■ **Your goal**: Each line from the beginning of the data below through the line containing "Definition char_at (s" should be repeated exactly, please.

=== Records for this task ===

(** * Rapid Photo Downloader: the rename-and-move worker and the name editor

    A shallow embedding of [rapid/renameandmovefile.py] (the daemon that
    generates destination names and moves downloaded files into place) and of
    [PrefEditor.generatePrefList] in [raphodo/nameeditor.py].

    Python objects that are mutated in place become explicit state: the worker
    is a record that every operation takes and returns, and the file system the
    worker acts on is a finite set of paths together with the log of the
    operations that were attempted. *)

From Stdlib Require Import Ascii.
From stdpp Require Import base gmap list strings pretty.

(** ** [os.path] (posixpath) *)

Module PosixPath.

Definition sep : ascii := "/"%char.
Definition extsep : ascii := "."%char.

Definition startswith_sep (s : string) : bool :=
  match s with
  | String c _ => bool_decide (c = sep)
  | EmptyString => false
  end.

Fixpoint endswith_sep (s : string) : bool :=
  match s with
  | EmptyString => false
  | String c EmptyString => bool_decide (c = sep)
  | String _ s' => endswith_sep s'
  end.

(** [os.path.join(a, b)]. *)
Definition join (a b : string) : string :=
  if startswith_sep b then b
  else if bool_decide (a = "") || endswith_sep a then a +:+ b
  else a +:+ String sep b.

(** [str.rfind(c)]: the highest index of [c], or -1. *)
Fixpoint rfind_from (c : ascii) (s : string) (i : Z) (found : Z) : Z :=
  match s with
  | EmptyString => found
  | String d s' =>
      rfind_from c s' (i + 1) (if bool_decide (d = c) then i else found)
  end.
Definition rfind (c : ascii) (s : string) : Z := rfind_from c s 0 (-1).

Definition char_at (s : string) (i : nat) : option ascii := String.get i s.

(** The [while filenameIndex < dotIndex] loop of [genericpath._splitext]:
    [true] when some character of [p] at an index in
    [filenameIndex, filenameIndex + n) is not a dot. *)
Fixpoint has_non_dot (p : string) (filenameIndex n : nat) : bool :=
  match n with
  | O => false
  | S n' =>
      if bool_decide (char_at p filenameIndex ≠ Some extsep) then true
      else has_non_dot p (S filenameIndex) n'
  end.

Definition slice_to (s : string) (e : nat) : string := String.substring 0 e s.
Definition slice_from (s : string) (b : nat) : string :=
  String.substring b (String.length s - b) s.

(** [os.path.splitext(p)]. *)
Definition splitext (p : string) : string * string :=
  let sepIndex := rfind sep p in
  let dotIndex := rfind extsep p in
  if bool_decide (dotIndex > sepIndex)%Z then
    let filenameIndex := Z.to_nat (sepIndex + 1) in
    if has_non_dot p filenameIndex (Z.to_nat dotIndex - filenameIndex)
    then (slice_to p (Z.to_nat dotIndex), slice_from p (Z.to_nat dotIndex))
    else (p, "")
  else (p, "").

End PosixPath.

(** ** The file system the worker acts on *)

Inductive Errno := EEXIST | ENOENT | EACCES | EISDIR.

Global Instance Errno_eq_dec : EqDecision Errno.
Proof. solve_decision. Defined.

Inductive FsOp :=
| OpMakedirs (path : string)
| OpRename (src dst : string)
| OpRemove (path : string).

(** Regular files, directories, the paths the process may not write to, and
    the operations attempted so far (most recent last). Paths are plain
    strings: the directory a file lies in is not tracked, [makedirs] adds the
    one directory it is given, and [rename] onto an existing regular file
    replaces it, as on POSIX, so that it never fails with [EEXIST]. Nothing
    but the worker changes the file system. *)
Record FileSystem := {
  fs_files : gset string;
  fs_dirs : gset string;
  fs_denied : gset string;
  fs_log : list FsOp
}.

Module Os.

Definition path_exists (fs : FileSystem) (p : string) : bool :=
  bool_decide (p ∈ fs_files fs) || bool_decide (p ∈ fs_dirs fs).

Definition path_isdir (fs : FileSystem) (p : string) : bool :=
  bool_decide (p ∈ fs_dirs fs).

Definition logged (op : FsOp) (fs : FileSystem) : FileSystem :=
  {| fs_files := fs_files fs; fs_dirs := fs_dirs fs;
     fs_denied := fs_denied fs; fs_log := fs_log fs ++ [op] |}.

(** [os.makedirs(p)]. *)
Definition makedirs (fs : FileSystem) (p : string) : FileSystem * option Errno :=
  let fs := logged (OpMakedirs p) fs in
  if bool_decide (p ∈ fs_denied fs) then (fs, Some EACCES)
  else if path_exists fs p then (fs, Some EEXIST)
  else ({| fs_files := fs_files fs; fs_dirs := {[p]} ∪ fs_dirs fs;
           fs_denied := fs_denied fs; fs_log := fs_log fs |}, None).

(** [os.rename(src, dst)]. *)
Definition rename (fs : FileSystem) (src dst : string) : FileSystem * option Errno :=
  let fs := logged (OpRename src dst) fs in
  if bool_decide (dst ∈ fs_denied fs) then (fs, Some EACCES)
  else if bool_decide (src ∉ fs_files fs) then (fs, Some ENOENT)
  else if bool_decide (dst ∈ fs_dirs fs) then (fs, Some EISDIR)
  else ({| fs_files := {[dst]} ∪ (fs_files fs ∖ {[src]}); fs_dirs := fs_dirs fs;
           fs_denied := fs_denied fs; fs_log := fs_log fs |}, None).

(** [os.remove(p)]. *)
Definition remove (fs : FileSystem) (p : string) : FileSystem * option Errno :=
  let fs := logged (OpRemove p) fs in
  if bool_decide (p ∈ fs_files fs)
  then ({| fs_files := fs_files fs ∖ {[p]}; fs_dirs := fs_dirs fs;
           fs_denied := fs_denied fs; fs_log := fs_log fs |}, None)
  else (fs, Some ENOENT).

End Os.

(** ** [SyncRawJpeg]: matching RAW and JPEG images *)

Inductive SyncRawJpegStatus :=
| matching_pair_status
| no_match
| error_already_downloaded
| error_datetime_mismatch.

Record SyncRawJpegMatch := {
  match_status : SyncRawJpegStatus;
  match_sequence_number : option Z
}.

(** The value of [photos[name]]: the extensions seen, the EXIF date time, the
    EXIF sub-seconds and the sequence number used. *)
Abbreviation PhotoRecord := (list string * Z * string * Z)%type.

Module SyncRawJpeg.

Definition init : gmap string PhotoRecord := ∅.

Definition add_download (photos : gmap string PhotoRecord)
    (name extension : string) (date_time : Z) (sub_seconds : string)
    (sequence_number_used : Z) : gmap string PhotoRecord :=
  match photos !! name with
  | None => <[name := ([extension], date_time, sub_seconds, sequence_number_used)]> photos
  | Some (exts, dt, ss, sq) =>
      if bool_decide (extension ∉ exts)
      then <[name := (exts ++ [extension], dt, ss, sq)]> photos
      else photos
  end.

Definition matching_pair (photos : gmap string PhotoRecord)
    (name extension : string) (date_time : Z) (sub_seconds : string)
    : SyncRawJpegMatch :=
  match photos !! name with
  | Some (exts, dt, ss, sq) =>
      if bool_decide (dt = date_time) && bool_decide (ss = sub_seconds) then
        if bool_decide (extension ∈ exts)
        then {| match_status := error_already_downloaded;
                match_sequence_number := Some sq |}
        else {| match_status := matching_pair_status;
                match_sequence_number := Some sq |}
      else {| match_status := error_datetime_mismatch;
              match_sequence_number := None |}
  | None => {| match_status := no_match; match_sequence_number := None |}
  end.
(** The text of a document that declares packages, taps and casks. *)
Lemma write_output_spec env o b :
  caskonly o = false -> Doc env o b ->
  Forall (fun t => word t = true) (lists b tap_list) ->
  (forall n, n ∈ [appstore_list; main_list; file_list; cask_nocask_list;
                  before_input; after_input; cmd_input] -> lists b n = []) ->
  exists wls b',
    write_output env o ("", b) = (Done tt, (text_of o wls, b'))
    /\ Forall (wline_ok o) wls
    /\ (forall x, x ∈ written wls brew_input <-> x ∈ lists b brew_list)
    /\ (forall x, x ∈ written wls tap_input <-> x ∈ lists b tap_list /\ x <> "direct")
    /\ (is_mac env = true ->
        forall x, x ∈ written wls cask_input <-> x ∈ lists b cask_list)
    /\ (is_mac env = false -> written wls cask_input = []).
Proof.
  intros Hco HD Htap Hempty.
  destruct (sort_done o b) as (bs & Hsort & Hst & Hsb & Hsc & Hsd & Hse);
    [apply Hempty; set_solver|].
  assert (HDs : Doc env o bs).
  { destruct HD as (Hnd & Hopt & Hcask). split; [|split].
    - by rewrite Hsb, sort_perm.
    - intros p. rewrite Hsb, sort_perm, Hsd. apply Hopt.
    - intros Hmac c. rewrite Hsc, sort_perm. by apply Hcask. }
  assert (Htaps : Forall (fun t => word t = true) (lists bs tap_list)).
  { rewrite Hst. apply Forall_forall. intros t Ht%elem_of_sort_taps.
    by eapply Forall_forall in Htap. }
  assert (Hes : forall n, n ∈ [appstore_list; main_list; file_list; cask_nocask_list;
                              before_input; after_input; cmd_input] -> lists bs n = [])
    by (intros n Hn; by apply Hse, Hempty).
  destruct (write_taps_spec env o Hco (lists bs tap_list) true bs HDs Htaps)
    as (w1 & b1 & HW1 & HD1 & Hall1 & Ht1 & Hb1 & Hc1 & Hm1 & Hn1).
  assert (He1 : forall n, n ∈ [appstore_list; main_list; file_list; cask_nocask_list;
                              before_input; after_input; cmd_input] -> lists b1 n = []).
  { intros n Hn. rewrite Hn1; [by apply Hes| |]; intros ->; set_solver. }
  destruct HD1 as (Hnd1 & Hopt1 & Hcask1).
  destruct (write_brews_spec o b1 (lists b1 brew_list) Hopt1)
    as (w2 & HW2 & Hall2 & Hb2 & Ht2 & Hc2).
  set (wb := if nonempty (lists b1 brew_list)
             then [WBlank; WBanner "# Other Homebrew packages"] ++ w2 else []).
  set (wc := if is_mac env && nonempty (lists b1 cask_list)
             then [WBlank; WBanner "# Other Cask applications"]
                  ++ map WCask (lists b1 cask_list) else []).
  assert (HW : Writes o (write_output env o) b tt (w1 ++ wb ++ wc) b1).
  { unfold write_output.
    eapply (Writes_bind _ _ _ _ _ [] bs); [by apply Writes_sort|].
    apply Writes_get. intros out0. simpl snd.
    eapply (Writes_bind _ _ _ _ _ [] bs).
    { apply Writes_skip. rewrite Hes; [done|set_solver]. }
    apply Writes_get. intros out1. simpl snd.
    eapply Writes_bind; [exact HW1|].
    apply Writes_get. intros out2. simpl snd.
    eapply (Writes_bind _ _ _ _ _ wb b1).
    { rewrite Hco. simpl negb. simpl andb. unfold wb.
      destruct (lists b1 brew_list) as [|p l] eqn:El; [apply Writes_ret|].
      simpl nonempty. cbv iota.
      eapply Writes_bind; [|exact HW2]. apply Writes_emit. reflexivity. }
    rewrite <- (app_nil_r wc).
    eapply (Writes_bind _ _ _ _ _ wc b1).
    { unfold wc. destruct (is_mac env && nonempty (lists b1 cask_list)); [|apply Writes_ret].
      apply Writes_emit. unfold section. rewrite concat_lines.
      rewrite text_app. f_equal. unfold text_of. by rewrite map_map. }
    eapply (Writes_bind _ _ _ _ _ [] b1).
    { apply Writes_skip. rewrite (He1 cask_nocask_list) by set_solver. by rewrite andb_false_r. }
    eapply (Writes_bind _ _ _ _ _ [] b1).
    { apply Writes_skip. rewrite (He1 appstore_list) by set_solver. by rewrite andb_false_r. }
    eapply (Writes_bind _ _ _ _ _ [] b1).
    { apply Writes_skip. by rewrite (He1 main_list) by set_solver. }
    eapply (Writes_bind _ _ _ _ _ [] b1).
    { apply Writes_skip. by rewrite (He1 main_list), (He1 file_list) by set_solver. }
    eapply (Writes_bind _ _ _ _ _ [] b1).
    { apply Writes_skip. by rewrite (He1 cmd_input) by set_solver. }
    apply Writes_skip. by rewrite (He1 after_input) by set_solver. }
  assert (Hwb : written wb brew_input = lists b1 brew_list
                /\ written wb tap_input = [] /\ written wb cask_input = []
                /\ Forall (wline_ok o) wb).
  { unfold wb. destruct (lists b1 brew_list) as [|p l] eqn:El; [by repeat split|].
    simpl nonempty. cbv iota. rewrite !written_app, Hb2, Ht2, Hc2.
    repeat split. by repeat constructor. }
  destruct Hwb as (Hwb1 & Hwb2 & Hwb3 & Hwb4).
  assert (Hwc : written wc brew_input = [] /\ written wc tap_input = []
                /\ (is_mac env = true -> written wc cask_input = lists b1 cask_list)
                /\ (is_mac env = false -> written wc cask_input = [])
                /\ Forall (wline_ok o) wc).
  { unfold wc. destruct (is_mac env) eqn:Hmac; simpl andb; [|by repeat split].
    destruct (lists b1 cask_list) as [|c l] eqn:El; [by repeat split|].
    simpl nonempty. cbv iota. rewrite !written_app, !written_casks.
    repeat split; try done.
    apply Forall_app. split; [by repeat constructor|].
    apply Forall_forall. intros w Hw. apply list_elem_of_In, in_map_iff in Hw.
    destruct Hw as (c' & <- & Hc'%list_elem_of_In).
    by apply Hcask1. }
  destruct Hwc as (Hwc1 & Hwc2 & Hwc3 & Hwc4 & Hwc5).
  exists (w1 ++ wb ++ wc), b1. split; [exact (HW "")|].
  split; [|split; [|split; [|split]]].
  - apply Forall_app; split; [done|]. apply Forall_app; split; done.
  - intros x. rewrite !written_app, Hwb1, Hwc1, app_nil_r.
    rewrite elem_of_app, Hb1, Hsb, sort_perm. done.
  - intros x. rewrite !written_app, Hwb2, Hwc2, !app_nil_r, Ht1.
    rewrite list_elem_of_In, filter_In, <- list_elem_of_In, Hst, elem_of_sort_taps.
    rewrite negb_true_iff, bool_decide_eq_false. done.
  - intros Hmac x. rewrite !written_app, Hwb3, Hwc3 by done. simpl.
    rewrite elem_of_app, Hc1, Hsc, sort_perm. done.
  - intros Hmac. by rewrite !written_app, Hwb3, Hwc4, Hm1.
Qed.

(** ** Reading what [write] has written *)

Lemma one_line_app a b : one_line (a +:+ b) = one_line a && one_line b.
Proof. apply forallb_str_app. Qed.

Lemma split_go_no_space s : forall tok,
  no_space tok = true ->
  Forall (fun t => no_space t = true) (Py.split_go tok s).
Proof.
  induction s as [|c s IH]; intros tok H; simpl.
  - destruct (Py.is_empty tok); by repeat constructor.
  - destruct (Py.is_space c) eqn:Hc.
    + destruct (Py.is_empty tok); [by apply IH|]. constructor; [done|by apply IH].
    + apply IH. unfold no_space. rewrite forallb_str_app. fold (no_space tok).
      rewrite H. simpl. by rewrite Hc.
Qed.

Lemma split_no_space s : Forall (fun t => no_space t = true) (Py.split s).
Proof. by apply split_go_no_space. Qed.

Lemma one_line_join sep l :
  one_line sep = true -> Forall (fun t => one_line t = true) l ->
  one_line (Py.join sep l) = true.
Proof.
  intros Hsep. induction 1 as [|x l Hx Hl IH]; [done|]. destruct l as [|y l]; [done|].
  change (one_line (x +:+ sep +:+ Py.join sep (y :: l)) = true).
  by rewrite !one_line_app, Hx, Hsep, IH.
Qed.
(** The loop of a frozen copy over the cells [es] of the copy, when the
    frozen copies it asks for leave the store they find in place and
    return frozen arrays. *)
Lemma Copy_each_spec (n : nat) (cp : goslice) :
  (forall (f : nat) (st : store) (c : nat) (st' : store),
     Copy n f true st = Some (c, st') -> extends st st' /\ Frozen st' c = true) ->
  forall (es : list hValue) (i : nat) (st stE : store) (pre post : list hValue),
    mem st !! ptr cp = Some (pre ++ es ++ post) ->
    length pre = (off cp + i)%nat ->
    Copy_each (fun f => Copy n f true) cp es i st = Some stE ->
    (forall (r : nat) (o : arrayObj), objs st !! r = Some o -> objs stE !! r = Some o)
    /\ (forall (p : nat) (b : list hValue),
          p <> ptr cp -> mem st !! p = Some b -> mem stE !! p = Some b)
    /\ exists es' : list hValue,
         mem stE !! ptr cp = Some (pre ++ es' ++ post)
         /\ Forall2 (frozen_image stE) es es'.
Proof.
  intros IHn. induction es as [|e es IH]; intros i st stE pre post Hmem Hpre Hrun.
  - simpl in Hrun. injection Hrun as <-. repeat split; auto.
    exists []. split; [exact Hmem | constructor].
  - assert (Hgo : forall (y : hValue) (st2 : store),
              (forall r o, objs st !! r = Some o -> objs st2 !! r = Some o) ->
              (forall p b, p <> ptr cp -> mem st !! p = Some b -> mem st2 !! p = Some b) ->
              mem st2 !! ptr cp = Some ((pre ++ [y]) ++ es ++ post) ->
              Copy_each (fun f => Copy n f true) cp es (S i) st2 = Some stE ->
              (forall stF, (forall r o, objs st2 !! r = Some o -> objs stF !! r = Some o) ->
                           frozen_image stF e y) ->
              (forall (r : nat) (o : arrayObj),
                 objs st !! r = Some o -> objs stE !! r = Some o)
              /\ (forall (p : nat) (b : list hValue),
                    p <> ptr cp -> mem st !! p = Some b -> mem stE !! p = Some b)
              /\ exists es' : list hValue,
                   mem stE !! ptr cp = Some (pre ++ es' ++ post)
                   /\ Forall2 (frozen_image stE) (e :: es) es').
    { intros y st2 Ho2 Hm2 Hcp2 Hrun2 Himg.
      destruct (IH (S i) st2 stE (pre ++ [y]) post Hcp2
                  ltac:(rewrite length_app; simpl; lia) Hrun2)
        as (HoE & HmE & es' & HcpE & HF).
      split; [auto|]. split; [auto|].
      exists (y :: es'). split.
      - rewrite HcpE. rewrite <- app_assoc. reflexivity.
      - constructor; [apply Himg; exact HoE | exact HF]. }
    simpl in Hrun. destruct e as [|p0|f|t0].
    + apply (Hgo GoNil st); auto.
      * rewrite Hmem. rewrite <- app_assoc. reflexivity.
      * intros; reflexivity.
    + apply (Hgo (HPrim p0) st); auto.
      * rewrite Hmem. rewrite <- app_assoc. reflexivity.
      * intros; reflexivity.
    + destruct (Copy n f true st) as [[c st1]|] eqn:Hc; [|discriminate].
      destruct (IHn f st c st1 Hc) as [[Ho1 Hm1] Hfr].
      pose proof (Hm1 _ _ Hmem) as Hcp1.
      apply (Hgo (HRef c)
               (writeCells (ptr cp) (off cp + i) [HRef c] st1).2); auto.
      * intros p b Hp Hb. simpl. rewrite list_lookup_insert_ne by congruence. auto.
      * simpl. unfold backing. rewrite Hcp1. simpl.
        rewrite list_lookup_insert_eq by (eapply lookup_lt_Some; exact Hcp1).
        rewrite <- Hpre. rewrite write_range_middle.
        rewrite <- app_assoc. reflexivity.
      * intros stF HoF. simpl. exists c. split; [reflexivity|].
        unfold Frozen in *. simpl in HoF.
        destruct (objs st1 !! c) as [o|] eqn:Hoc; [|discriminate].
        rewrite (HoF c o Hoc). exact Hfr.
    + apply (Hgo (HType t0) st); auto.
      * rewrite Hmem. rewrite <- app_assoc. reflexivity.
      * intros; reflexivity.
Qed.

(** What a frozen copy is, when [Copy] returns one. *)
Lemma Copy_frozen_spec (n : nat) :
  forall (r : nat) (st : store) (c : nat) (st' : store),
    Copy n r true st = Some (c, st') ->
    extends st st' /\ Frozen st' c = true
    /\ (Frozen st r = true -> c = r /\ st' = st)
    /\ (Frozen st r = false ->
        (length (objs st) <= c)%nat
        /\ (exists v v' : arrayObj,
              objs st !! r = Some v /\ objs st' !! c = Some v'
              /\ a_typ v' = a_typ v
              /\ (length (mem st) <= ptr (a_slice v'))%nat)
        /\ Forall2 (frozen_image st') (contents st r) (contents st' c)).
Proof.
  induction n as [|n IHn]; intros r st c st' Hrun; [discriminate|].
  simpl in Hrun. destruct (objs st !! r) as [v|] eqn:Hobj; [|discriminate].
  destruct (a_frozen v) eqn:Hfr; simpl in Hrun.
  - injection Hrun as <- <-. split; [apply extends_refl|].
    unfold Frozen. rewrite Hobj. repeat split; auto; congruence.
  - set (cp := mk_goslice (length (mem st)) 0 (slen (a_slice v))) in *.
    set (es := elems st (a_slice v)) in *.
    set (st1 := mk_store (objs st) (mem st ++ [es])) in *.
    assert (He1 : elems st1 cp = es).
    { unfold elems, backing, st1, cp. simpl.
      rewrite lookup_app_r by lia. rewrite Nat.sub_diag. simpl. rewrite drop_0.
      apply take_ge. apply elems_length. }
    rewrite He1 in Hrun.
    destruct (Copy_each (fun f => Copy n f true) cp es 0 st1) as [st2|] eqn:Hloop;
      [|discriminate].
    injection Hrun as <- <-.
    assert (Hcp1 : mem st1 !! ptr cp = Some ([] ++ es ++ [])).
    { unfold st1, cp. simpl. rewrite lookup_app_r by lia.
      rewrite Nat.sub_diag, app_nil_r. reflexivity. }
    destruct (Copy_each_spec n cp
                (fun f st0 c0 st0' H => let (a, b) := IHn f st0 c0 st0' H in
                                        conj a (proj1 b))
                es 0 st1 st2 [] [] Hcp1 eq_refl Hloop)
      as (Ho2 & Hm2 & es' & Hcp2 & HF).
    simpl in Hcp2. rewrite app_nil_r in Hcp2.
    set (v' := mk_arrayObj cp (a_typ v) true).
    set (st' := mk_store (objs st2 ++ [v']) (mem st2)).
    assert (Hext2 : forall r0 o, objs st2 !! r0 = Some o -> objs st' !! r0 = Some o).
    { intros r0 o H0. unfold st'. simpl. apply lookup_app_l_Some. exact H0. }
    assert (Hext : extends st st').
    { split.
      - intros r0 o H0. apply Hext2. apply Ho2. exact H0.
      - intros p b Hb. unfold st'. simpl. apply Hm2.
        + apply lookup_lt_Some in Hb. unfold cp. simpl. lia.
        + unfold st1. simpl. apply lookup_app_l_Some. exact Hb. }
    assert (Hv' : objs st' !! length (objs st2) = Some v').
    { unfold st'. simpl. rewrite lookup_app_r by lia. rewrite Nat.sub_diag. reflexivity. }
    assert (Hlen2 : (length (objs st) <= length (objs st2))%nat).
    { apply lookup_incl_length. exact Ho2. }
    split; [exact Hext|]. split; [|split].
    + unfold Frozen. rewrite Hv'. reflexivity.
    + unfold Frozen. rewrite Hobj, Hfr. discriminate.
    + intros _. split; [exact Hlen2|]. split.
      * exists v, v'. repeat split; auto.
      * unfold contents. rewrite Hobj, Hv'. fold es.
        assert (He' : elems st' (a_slice v') = es').
        { unfold elems, backing. simpl. rewrite Hcp2. simpl. rewrite drop_0.
          apply take_ge. rewrite <- (Forall2_length _ _ _ HF). apply elems_length. }
        rewrite He'.
        eapply Forall2_impl; [exact HF|].
        intros x y Hxy. destruct x; simpl in Hxy |- *; auto.
        destruct Hxy as (c0 & Hy & Hc0). exists c0. split; [exact Hy|].
        unfold Frozen in *. destruct (objs st2 !! c0) as [o|] eqn:Hoc; [|discriminate].
        rewrite (Hext2 c0 o Hoc). exact Hc0.
Qed.

(** The loop of a frozen copy returns when the frozen copies it asks for
    return. *)
Lemma Copy_each_total (n : nat) (cp : goslice) (P : store -> Prop) (K : nat -> Prop) :
  (forall (f : nat) (st : store), P st -> K f ->
     exists (c : nat) (st' : store), Copy n f true st = Some (c, st') /\ P st') ->
  (forall (st : store) (i : nat) (y : hValue),
     P st -> P (writeCells (ptr cp) i [y] st).2) ->
  forall (es : list hValue) (i : nat) (st : store),
    P st -> (forall f : nat, HRef f ∈ es -> K f) ->
    exists stE : store,
      Copy_each (fun f => Copy n f true) cp es i st = Some stE /\ P stE.
Proof.
  intros Hcopy Hwrite. induction es as [|e es IH]; intros i st HP HK; simpl.
  - exists st. auto.
  - assert (HK' : forall f, HRef f ∈ es -> K f).
    { intros f Hf. apply HK. apply list_elem_of_further. exact Hf. }
    destruct e as [|p0|f|t0]; try (apply IH; assumption).
    destruct (Hcopy f st HP (HK f (list_elem_of_here _ _))) as (c & st1 & Hc & HP1).
    rewrite Hc. apply IH; [|exact HK']. apply Hwrite. exact HP1.
Qed.

(** X22. [FrozenCopy] returns on a store whose arrays that are not frozen hold
    no array that leads back to them: when every array has its backing
    array, and [rank] goes down from every array that is not frozen to
    the arrays it holds, a frozen copy of the array at [r] is made with
    [rank r + 1] nested calls at most. The copy is frozen; it is the
    array itself when that is frozen, and else a new array of the same
    type, over a new backing array, that holds a frozen array for every
    array the source holds and the element of the source everywhere
    else. No array and no backing array that was there is changed. *)
Theorem FrozenCopy_returns (rank : nat -> nat) (r : nat) (st : store) :
  (forall (r0 : nat) (o : arrayObj),
     objs st !! r0 = Some o -> (ptr (a_slice o) < length (mem st))%nat) ->
  (forall (r0 : nat) (o : arrayObj) (f : nat),
     objs st !! r0 = Some o -> a_frozen o = false -> HRef f ∈ elems st (a_slice o) ->
     (f < length (objs st))%nat /\ (rank f < rank r0)%nat) ->
  (r < length (objs st))%nat ->
  exists (c : nat) (st' : store),
    FrozenCopy (S (rank r)) r st = Some (c, st')
    /\ extends st st'
    /\ Frozen st' c = true
    /\ (Frozen st r = true -> c = r /\ st' = st)
    /\ (Frozen st r = false ->
        (length (objs st) <= c)%nat
        /\ (exists v v' : arrayObj,
              objs st !! r = Some v /\ objs st' !! c = Some v'
              /\ a_typ v' = a_typ v
              /\ (length (mem st) <= ptr (a_slice v'))%nat)
        /\ Forall2 (frozen_image st') (contents st r) (contents st' c)).
Proof.
  intros Hwf Hrank Hr.
  assert (Htotal : forall (n : nat) (r0 : nat) (stX : store),
            extends st stX -> (r0 < length (objs st))%nat -> (rank r0 < n)%nat ->
            exists (c : nat) (stX' : store),
              Copy n r0 true stX = Some (c, stX') /\ extends st stX').
  { induction n as [|n IHn]; intros r0 stX Hext Hr0 Hn; [lia|].
    destruct (lookup_lt_is_Some_2 _ _ Hr0) as [v Hv].
    pose proof (proj1 Hext _ _ Hv) as HvX.
    simpl. rewrite HvX.
    destruct (a_frozen v) eqn:Hfr; simpl; [exists r0, stX; auto|].
    set (cp := mk_goslice (length (mem stX)) 0 (slen (a_slice v))).
    set (es := elems stX (a_slice v)).
    set (st1 := mk_store (objs stX) (mem stX ++ [es])).
    assert (He1 : elems st1 cp = es).
    { unfold elems, backing, st1, cp. simpl.
      rewrite lookup_app_r by lia. rewrite Nat.sub_diag. simpl. rewrite drop_0.
      apply take_ge. apply elems_length. }
    rewrite He1.
    assert (Hes : es = elems st (a_slice v)).
    { unfold es. apply extends_elems; [exact Hext|]. eapply Hwf. exact Hv. }
    pose proof (extends_mem_length _ _ Hext) as Hml.
    destruct (Copy_each_total n cp
                (fun s => extends st s) (fun f => (f < length (objs st))%nat
                                                  /\ (rank f < n)%nat))
      with (es := es) (i := 0%nat) (st := st1) as (st2 & Hloop & Hext2).
    - intros f s Hs [Hf Hrf]. apply IHn; assumption.
    - intros s i y [Ho Hm]. split; [exact Ho|].
      intros p b Hb. simpl. rewrite list_lookup_insert_ne; [auto|].
      apply lookup_lt_Some in Hb. unfold cp. simpl. lia.
    - destruct Hext as [Ho Hm]. split; [exact Ho|].
      intros p b Hb. unfold st1. simpl. apply lookup_app_l_Some. auto.
    - intros f Hf. rewrite Hes in Hf.
      destruct (Hrank r0 v f Hv Hfr Hf) as [Hfl Hfr0]. split; [exact Hfl | lia].
    - rewrite Hloop. eexists _, _. split; [reflexivity|].
      destruct Hext2 as [Ho Hm]. split; [|exact Hm].
      intros r1 o H1. simpl. apply lookup_app_l_Some. auto. }
  destruct (Htotal (S (rank r)) r st (extends_refl st) Hr ltac:(lia))
    as (c & st' & Hrun & _).
  exists c, st'. split; [exact Hrun|].
  apply (Copy_frozen_spec _ _ _ _ _ Hrun).
Qed.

===

■ **Task response**:
(** * Rapid Photo Downloader: the rename-and-move worker and the name editor

    A shallow embedding of [rapid/renameandmovefile.py] (the daemon that
    generates destination names and moves downloaded files into place) and of
    [PrefEditor.generatePrefList] in [raphodo/nameeditor.py].

    Python objects that are mutated in place become explicit state: the worker
    is a record that every operation takes and returns, and the file system the
    worker acts on is a finite set of paths together with the log of the
    operations that were attempted. *)

From Stdlib Require Import Ascii.
From stdpp Require Import base gmap list strings pretty.

(** ** [os.path] (posixpath) *)

Module PosixPath.

Definition sep : ascii := "/"%char.
Definition extsep : ascii := "."%char.

Definition startswith_sep (s : string) : bool :=
  match s with
  | String c _ => bool_decide (c = sep)
  | EmptyString => false
  end.

Fixpoint endswith_sep (s : string) : bool :=
  match s with
  | EmptyString => false
  | String c EmptyString => bool_decide (c = sep)
  | String _ s' => endswith_sep s'
  end.

(** [os.path.join(a, b)]. *)
Definition join (a b : string) : string :=
  if startswith_sep b then b
  else if bool_decide (a = "") || endswith_sep a then a +:+ b
  else a +:+ String sep b.

(** [str.rfind(c)]: the highest index of [c], or -1. *)
Fixpoint rfind_from (c : ascii) (s : string) (i : Z) (found : Z) : Z :=
  match s with
  | EmptyString => found
  | String d s' =>
      rfind_from c s' (i + 1) (if bool_decide (d = c) then i else found)
  end.
Definition rfind (c : ascii) (s : string) : Z := rfind_from c s 0 (-1).

Definition char_at (s : string) (i : nat) : option ascii := String.get i s.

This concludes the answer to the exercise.